It was the spring of 1918. The winter had finally passed, as had the rains. The sun had just begun to rise up out of the rolling hills surrounding the field making them look like the lounging hips of a woman in repose, laying dietada in the violet light of dawn. It had been a very long winter. when I close my eyes now I can still see the open eyed corpses of my frozen companions almost filling the trenches behind us. For every trench we captured, and every trench we dig, there is always another for the Hun to overtake. For the moment, I am grateful for the quiet.

At first this seemed heroic, as if we dough boys were valliantly heading off to slap some sense into the arrogant Prussians, and teach them a lesson which would not soon be forgotten. On the shoulders of our confidence and bravery, the dance halls were decorated with garlands, candles were lit in bundles and hoisted to rafters. We danced in the heavenly glow of Victorian tombs. We stood arm in arm singing songs which reminded us that we were united, fighters, and lovers. We danced with each and every girl we could find, and if we couldn’t find a girl we danced in each other’s arms, twirling, laughing, spinning, swooning, feeling alive with no one among us had ever felt before. We talked about the adventures ahead of us, and the bright pink of the cheeks of the girls we liked best. Pink like a fresh bruise, as if they had just been pinched hard enough to sting a little, bursting with life. It was the time and the place, daring and risk were in the air, on our lips, and dancing from the tips of our tongues. Each and every last one of us was unretrievably intoxicated by the moment.
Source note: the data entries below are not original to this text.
(** * CustomHomepageGrid: the widget/layout reconciliation logic

    A shallow embedding of
    [plugins/home/src/components/CustomHomepage/CustomHomepageGrid.tsx]:
    the layout document store ([useHomeStorage]), the default layout
    builder ([convertConfigToDefaultWidgets]) and the handlers of the
    [CustomHomepageGrid] component, with the properties of the
    specification stated over them.

    The component is a function of its props and of the state React
    keeps for it; a handler is a closure over the constants of the render
    that made it.  Here a render is a function from props and hooks to
    those constants, a handler a function from them to the next hooks,
    and an event runs the handler of a fresh render.  [Math.random] is an
    explicit generator, a thrown error is [None].  The catalog
    ([availableWidgetsFilter]) and what the component draws are outside:
    the catalog is a list that the props carry. *)

From Stdlib Require Import ZArith List String Ascii Bool Lia Arith.
From Stdlib Require Import Decimal DecimalString DecimalNat DecimalZ DecimalPos
  DecimalN.
Import ListNotations.

Set Implicit Arguments.

(* ===================================================================== *)
(** * JavaScript numbers *)
(* ===================================================================== *)

(** Grid positions and sizes are JavaScript numbers.  The grid counts in
    whole cells, so the finite values are taken to be integers; the three
    values that are not finite are kept, because [Math.max] of no argument
    is [-Infinity] and [JSON.stringify] does not print them. *)
Module JS.

Inductive number : Type :=
| Fin (z : Z)
| PosInfinity
| NegInfinity
| NaN.

Definition isFinite (a : number) : bool :=
  match a with Fin _ => true | _ => false end.

(** [a + b] *)
Definition add (a b : number) : number :=
  match a, b with
  | NaN, _ | _, NaN => NaN
  | Fin x, Fin y => Fin (x + y)
  | PosInfinity, NegInfinity | NegInfinity, PosInfinity => NaN
  | PosInfinity, _ | _, PosInfinity => PosInfinity
  | NegInfinity, _ | _, NegInfinity => NegInfinity
  end.

(** [Math.min(a, b)] *)
Definition min (a b : number) : number :=
  match a, b with
  | NaN, _ | _, NaN => NaN
  | NegInfinity, _ | _, NegInfinity => NegInfinity
  | PosInfinity, c | c, PosInfinity => c
  | Fin x, Fin y => Fin (Z.min x y)
  end.

(** [Math.max(a, b)] *)
Definition max (a b : number) : number :=
  match a, b with
  | NaN, _ | _, NaN => NaN
  | PosInfinity, _ | _, PosInfinity => PosInfinity
  | NegInfinity, c | c, NegInfinity => c
  | Fin x, Fin y => Fin (Z.max x y)
  end.

(** [Math.max(...l)]: the largest of the arguments, [-Infinity] when
    there is none. *)
Definition max_list (l : list number) : number :=
  fold_right max NegInfinity l.

(** [a <= b] *)
Definition leb (a b : number) : bool :=
  match a, b with
  | NaN, _ | _, NaN => false
  | NegInfinity, _ | _, PosInfinity => true
  | _, NegInfinity | PosInfinity, _ => false
  | Fin x, Fin y => Z.leb x y
  end.

(** [Number.MAX_VALUE], the largest finite double: (2 - 2^-52) * 2^1023,
    an integer. *)
Definition MAX_VALUE : Z := 2 ^ 1024 - 2 ^ 971.

(** [o ?? d] for an optional integer [o] *)
Definition nullish (o : option Z) (d : number) : number :=
  match o with
  | Some z => Fin z
  | None => d
  end.

(** what a string is in a condition: the empty string is falsy *)
Definition truthy (s : string) : bool :=
  match s with
  | EmptyString => false
  | String _ _ => true
  end.

(** [`${n}`] for an array index or a length *)
Definition string_of_nat (n : nat) : string :=
  NilZero.string_of_uint (Nat.to_uint n).

End JS.

(* ===================================================================== *)
(** * JSON values *)
(* ===================================================================== *)

(** a digit other than 0 *)
Inductive nzdigit : Type := Nz1 | Nz2 | Nz3 | Nz4 | Nz5 | Nz6 | Nz7 | Nz8 | Nz9.

(** What [JSON.parse] returns and [JSON.stringify] prints.  A number is
    the decimal that its text writes: an integer [JNum z], or
    [JDec neg whole frac last], the number of sign [neg], of integer part
    [whole] and of fraction digits [frac] followed by [last]; the last
    digit of a fraction is not 0, so a number has one representation.
    The rounding of a decimal to a double is not modelled.  A string is a
    sequence of bytes, UTF-8 for text outside ASCII.  An object is the
    list of its properties in the order they are enumerated. *)
Unset Elimination Schemes.
Inductive json : Type :=
| JNull
| JBool (b : bool)
| JNum (z : Z)
| JDec (neg : bool) (whole : N) (frac : Decimal.uint) (last : nzdigit)
| JStr (s : string)
| JArr (items : list json)
| JObj (props : list (string * json)).
Set Elimination Schemes.

(* ===================================================================== *)
(** * The data model of [./types] *)
(* ===================================================================== *)

(** Modelled from the spec: [./types] (the declarations of [Widget],
    [GridWidget], [LayoutConfiguration] and their schemas) is not among
    the sources.  The records follow section 3 and section 6 of the
    specification: the size bounds of a catalog widget are optional
    integers, a configuration entry carries a component and four
    integers. *)

(** the part of a React element that the code reads: the component data
    stored under ['core.extensionName'] *)
Record ReactElement : Type := mkElement {
  extensionName : option string
}.

Record Widget : Type := mkWidget {
  name : string;
  title : option string;
  description : option string;
  component : ReactElement;
  width : option Z;
  minWidth : option Z;
  maxWidth : option Z;
  height : option Z;
  minHeight : option Z;
  maxHeight : option Z
}.

(** [Layout] of react-grid-layout, with the fields this code writes; the
    two flags are booleans, as the persisted format of section 6 has
    them *)
Record Layout : Type := mkLayout {
  i : string;
  x : JS.number;
  y : JS.number;
  w : JS.number;
  h : JS.number;
  minW : option JS.number;
  maxW : option JS.number;
  minH : option JS.number;
  maxH : option JS.number;
  isDraggable : bool;
  isResizable : bool
}.

(** A [GridWidget] as it exists at run time: [handleLayoutChange] builds
    objects by spreading a widget that may be [undefined], so [id] and
    [settings] can be missing ([None]).  The settings are an object of
    JSON values. *)
Record GridWidget : Type := mkGridWidget {
  id : option string;
  layout : Layout;
  settings : option (list (string * json))
}.

(** the [component] of a configuration entry: a React element, or (the
    code allows it) the widget name itself *)
Inductive ConfigComponent : Type :=
| CElement (e : ReactElement)
| CName (s : string).

Record LayoutConfiguration : Type := mkLayoutConfiguration {
  conf_component : ConfigComponent;
  conf_x : Z;
  conf_y : Z;
  conf_width : Z;
  conf_height : Z
}.

(** Modelled from the spec: [LayoutConfigurationSchema.parse].  An entry
    of the format of section 6, which is what the record above holds, is
    accepted and returned; [parse] throws on anything else, and anything
    else has no representation here. *)
Definition LayoutConfigurationSchema_parse (conf : LayoutConfiguration)
  : LayoutConfiguration := conf.

(* ===================================================================== *)
(** * [Math.random] *)
(* ===================================================================== *)

(** [Math.random().toString(36).slice(2)] is a string the program does
    not control.  The generator is a sequence of such strings, whatever
    they are, and a count of the draws made so far. *)
Record Rng : Type := mkRng {
  suffixes : nat -> string;
  drawn : nat
}.

(** a computation that may draw random suffixes *)
Definition Rand (A : Type) : Type := Rng -> A * Rng.

Definition ret {A} (a : A) : Rand A := fun r => (a, r).

Definition bind {A B} (m : Rand A) (k : A -> Rand B) : Rand B :=
  fun r => let (a, r') := m r in k a r'.

Definition random_suffix : Rand string :=
  fun r => (suffixes r (drawn r), mkRng (suffixes r) (S (drawn r))).

Notation "x <- m ;; k" := (bind m (fun x => k))
  (at level 61, m at next level, right associativity).

(** [l.map((a, i) => f(a, i))] where [f] may draw; [n] is the index of
    the head of [l] *)
Fixpoint mapi_from {A B} (f : A -> nat -> Rand B) (n : nat) (l : list A)
  : Rand (list B) :=
  match l with
  | [] => ret []
  | a :: l' =>
      b <- f a n ;;
      bs <- mapi_from f (S n) l' ;;
      ret (b :: bs)
  end.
We trained hard and quickly. Our barracks at night were filled with husky tales of heavy petting, deep set eyes which seemed to fail entirely at containing the cruel separation between love, home and here. However soft our eyes, we ended each night’s whispering with the promise of just what type of beating we were going to give the Hun when we got our hands around his collar.

But the moment for hand to hand combat never quite came. We didn’t meet the Prussians, the Germans, or the Hun in the middle of fields like we’d been trained for. Instead we climbed out of trenches — one by one — up and over the bodies of our brothers until there was nothing but silence. How we ever gained even an inch of ground is beyond me. One moment you are almost warm, sipping at a cup of tea and trying not to fall apart, the next you are springing through a clearing, the crunch of snow below your boots, and even though you are screaming, all you can hear is the crisp flakes of snow landing on your ears, turning to water, and then it is gone.

Now, in the dim light of dawn, I lay beside what is left of the old battalion. I have a half written letter, the stub of a pencil, two squares of chocolate, and a tattered photograph of you in my breast pocket. My rifle is gripped tightly in my fists, the brass bayonet is firmly attached in place. The air smells of flowers and smoke, and all I can hear is the beating of my own heart. Someone coughs from down the line.

We have gained a lot of ground since winter. Some say it’s a retreat, that the Hun knows he is beaten and this war is nearly over. We don’t ask questions. We scramble up and out of our holes to dig hasty trenches, or dive into those of the enemy and overtake them. We tuck in as quickly as possible. And then we are silent again.

A few months ago, staring into the frosted over eyes of a boy about my age I had to wonder about him. Seeing lifeless men in a pile is not an easy sight, but somehow it is far easier than sitting alone, face to face with the corpse of a soldier who surely had a mother, perhaps a sister, a favorite song, and something to look forward to after this was done. Someone just like me. We called them Huns to dehumanize them. We needed the men jeering and shouting, shooting and stabbing at us to become something in the night, something vile and foul, something other than human. We talked as if we were hunting dogs. But to huddle alone in the frozen darkness beside the corpse of a boy my own age I began to wonder.

What was I doing here? Why was I panting breathlessly in this trench, alive and well, while this boy, this mirror of myself was frozen solid with half a bayonet sticking out of his neck? Is this an heroic sacrifice? Or was it the bungling of diplomats and business men? This kind of thinking is how a fellow like me could end up dead, and fast. There is no time for thinking. There is no real progress in this skirmish. We take a trench, we dig a new one, and the Germans take another, and another. We have been chasing these lines in the earth since 1914 and it makes less sense to me now, without food, without water, huddled up beside this dead boy, frozen stiff, than it did when I first slipped my collar disks into my jacket and buttoned them up.

“Gas!” I heard someone whisper in the darkness. “Gas masks at the ready!”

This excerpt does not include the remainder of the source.